There were two diametrically opposed male stereotypes that had been around forever. The dumb jock stereotype. And the brilliant, socially awkward, unattractive, uncoordinated geek—with bad eyesight—stereotype.
And while there were endless counterexamples, in Altschuler’s experience, these stereotypes were stereotypes for a reason. It seemed to him they had an evolutionary basis—at least somewhat. Every male was competing for mates. The most successful passed down their genes to numerous offspring, ensuring their traits would survive. Strong, handsome, tall, athletic men didn’t need any other redeeming qualities to find a mate. Mates found
them
. If they were brilliant this was just a bonus.
But if you didn’t possess these positive physical traits, being very bright could compensate—at least to some degree. You could use this intellect to accumulate wealth and power, which were also appealing to a mate, ensuring the spread of these characteristics to future generations.
Altschuler lifted a piece of his meat lovers pizza, which was spewing irresistible aroma molecules into the air around him like lava from Mount Vesuvius, and tore off a large bite. He finished shoving the entire piece into his mouth without once taking his eyes from the large monitor in front of him, covered with the complex computer code he had been writing.
The progress he had been making this year was nothing short of
stunning
. He felt sure that Theia Labs was on the verge of any number of revolutionary, world-changing breakthroughs, which his boss and Theia’s CEO, Kelvin Gray, continued to insist they sit on for inexplicable reasons.

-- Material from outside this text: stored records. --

(* ===== verification/Numbers.v ===== *)
(** * Decimal and hexadecimal conversion

    [std::to_string], the [std::hex] manipulator, and the digit loops of
    [std::stoull]/[std::from_chars], over an arbitrary base between 2 and 16,
    with the round trip between printing and reading. *)
From S2P Require Import Prelude Text.

Section base.
Local Open Scope N_scope.
Definition digit_char (d : N) : ascii :=
  if d <? 10 then chr (48 + d) else chr (87 + d).
Definition digit_val (c : ascii) : N :=
  if isdigit c then code c - 48
  else if islower c then code c - 87
  else if isupper c then code c - 55 else 255.
Definition is_base_digit (b : N) (c : ascii) : bool := digit_val c <? b.

Fixpoint print_go (b : N) (fuel : nat) (n : N) (acc : bytes) : bytes :=
  match fuel with
  | O => acc
  | S fuel =>
      let acc := digit_char (n mod b) :: acc in
      if n / b =? 0 then acc else print_go b fuel (n / b) acc
  end.
(** One digit per bit is more than any base needs. *)
Definition print_base (b n : N) : bytes := print_go b (S (N.to_nat (N.log2 n))) n [].
Definition value_go (b : N) (acc : N) (s : bytes) : N :=
  fold_left (λ acc c, acc * b + digit_val c) s acc.
Definition value_base (b : N) (s : bytes) : N := value_go b 0 s.
End base.

Definition to_dec (n : N) : bytes := print_base 10 n.
Definition to_hex (n : N) : bytes := print_base 16 n.
(** The digits of a negative number follow a minus sign. *)
Definition to_dec_Z (z : Z) : bytes :=
  if bool_decide (z < 0)%Z then "-"%char :: to_dec (Z.to_N (- z)) else to_dec (Z.to_N z).

(** [std::stoull] on a string of digits: [std::out_of_range] past 64 bits. *)
Definition stoull_digits (s : bytes) : option N :=
  let v := value_base 10 s in
  if bool_decide (v < 2 ^ 64)%N then Some v else None.

Lemma digit_val_char d : (d < 16)%N → digit_val (digit_char d) = d.
Proof.
  intros Hd. rewrite <-(N2Nat.id d).
  assert (Hn : N.to_nat d < 16) by lia. revert Hn. generalize (N.to_nat d) as n.
  intros n Hn. do 16 (destruct n as [|n]; [reflexivity|]). lia.
Qed.
Lemma digit_char_digit d : (d < 10)%N → isdigit (digit_char d) = true.
Proof.
  intros Hd. rewrite <-(N2Nat.id d).
  assert (Hn : N.to_nat d < 10) by lia. revert Hn. generalize (N.to_nat d) as n.
  intros n Hn. do 10 (destruct n as [|n]; [reflexivity|]). lia.
Qed.

Section print.
Context (b : N) (Hb : (2 ≤ b ≤ 16)%N).
Local Open Scope N_scope.

Lemma value_go_app acc s t : value_go b acc (s ++ t) = value_go b (value_go b acc s) t.
Proof using Type. unfold value_go. by rewrite fold_left_app. Qed.

Lemma print_go_spec fuel n acc :
  n < 2 ^ N.of_nat fuel →
  ∃ ds, print_go b fuel n acc = ds ++ acc ∧ value_base b ds = n ∧
    Forall (λ c, ∃ d, c = digit_char d ∧ d < b) ds ∧ (fuel ≠ 0%nat → ds ≠ []).
Proof using Hb.
  revert n acc. induction fuel as [|fuel IH]; intros n acc Hn.
  { exists []. simpl in Hn. split_and!; [done| |done|done]. unfold value_base, value_go. simpl. lia. }
  cbn [print_go]. pose proof (N.mod_lt n b) as Hm. pose proof (N.div_mod' n b) as Hdm.
  destruct (N.eqb_spec (n / b) 0) as [H0|H0].
  - exists [digit_char (n mod b)]. split_and!; [done| | |done].
    + unfold value_base, value_go. simpl. rewrite digit_val_char; lia.
    + constructor; [|done]. exists (n mod b). split; [done|lia].
  - destruct (IH (n / b) (digit_char (n mod b) :: acc)) as (ds & -> & Hv & Hf & _).
    { apply N.Div0.div_lt_upper_bound. rewrite Nat2N.inj_succ, N.pow_succ_r' in Hn. nia. }
    exists (ds ++ [digit_char (n mod b)]). split_and!.
    + by rewrite <-(assoc_L (++)).
    + unfold value_base in *. rewrite value_go_app, Hv. unfold value_go. simpl.
      rewrite digit_val_char; lia.
    + apply Forall_app. split; [done|]. constructor; [|done].
      exists (n mod b). split; [done|lia].
    + intros _. by destruct ds.
Qed.

Lemma print_base_spec n :
  value_base b (print_base b n) = n ∧ print_base b n ≠ [] ∧
  Forall (λ c, ∃ d, c = digit_char d ∧ d < b) (print_base b n).
Proof using Hb.
  unfold print_base. destruct (print_go_spec (S (N.to_nat (N.log2 n))) n []) as (ds & -> & Hv & Hf & Hne).
  - rewrite Nat2N.inj_succ, N2Nat.id. destruct (N.eq_dec n 0) as [->|]; [done|].
    apply N.log2_spec. lia.
  - rewrite (right_id_L [] (++)). split_and!; auto.
Qed.
End print.

Lemma to_dec_value n : value_base 10 (to_dec n) = n.
Proof. by apply print_base_spec. Qed.
Lemma to_dec_nonempty n : to_dec n ≠ [].
Proof. by apply print_base_spec. Qed.
Lemma to_dec_digits n : Forall (λ c, isdigit c = true) (to_dec n).
Proof.
  destruct (print_base_spec 10) with (n := n) as (_ & _ & H); [done|].
  eapply Forall_impl; [exact H|]. intros c (d & -> & Hd). by apply digit_char_digit.
Qed.
Lemma to_hex_value n : value_base 16 (to_hex n) = n.
Proof. by apply print_base_spec. Qed.
Lemma to_hex_digits n : Forall (λ c, is_base_digit 16 c = true) (to_hex n).
Proof.
  destruct (print_base_spec 16) with (n := n) as (_ & _ & H); [done|].
  eapply Forall_impl; [exact H|]. intros c (d & -> & Hd). unfold is_base_digit.
  rewrite digit_val_char by lia. by apply N.ltb_lt.
Qed.

#[export] Hint Rewrite to_dec_value to_hex_value : outcome.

Gray, who stomped all over the geek stereotype by being a triple threat: handsome, charismatic,
and
brilliant, had recruited Altschuler only three years out of MIT, luring him away from Intel by making him a financial offer he couldn’t refuse. One that easily outdistanced even the most aggressive offer he had received from other global electronics, computer, and Internet behemoths. In just a year, Altschuler had built a nest egg that he might not have managed in three years at his previous job. Another few years and he’d have the house on the beach, the Lamborghini, and everything else he needed to signal to women that he was loaded.
The irony, of course, was that the only girl he really wanted, Heather Zambrana, wasn’t the type to be impressed by wealth. Which was one of the many reasons he liked her so much. She was a few years older than he was, reported to him, and although better looking for a woman than he was for a man, was a certifiable geek, just like him. But unless she left the company there was no way for him to even ask her out, which was maddening, but also a great relief to his inner insecure geek, who was sure she would reject him anyway.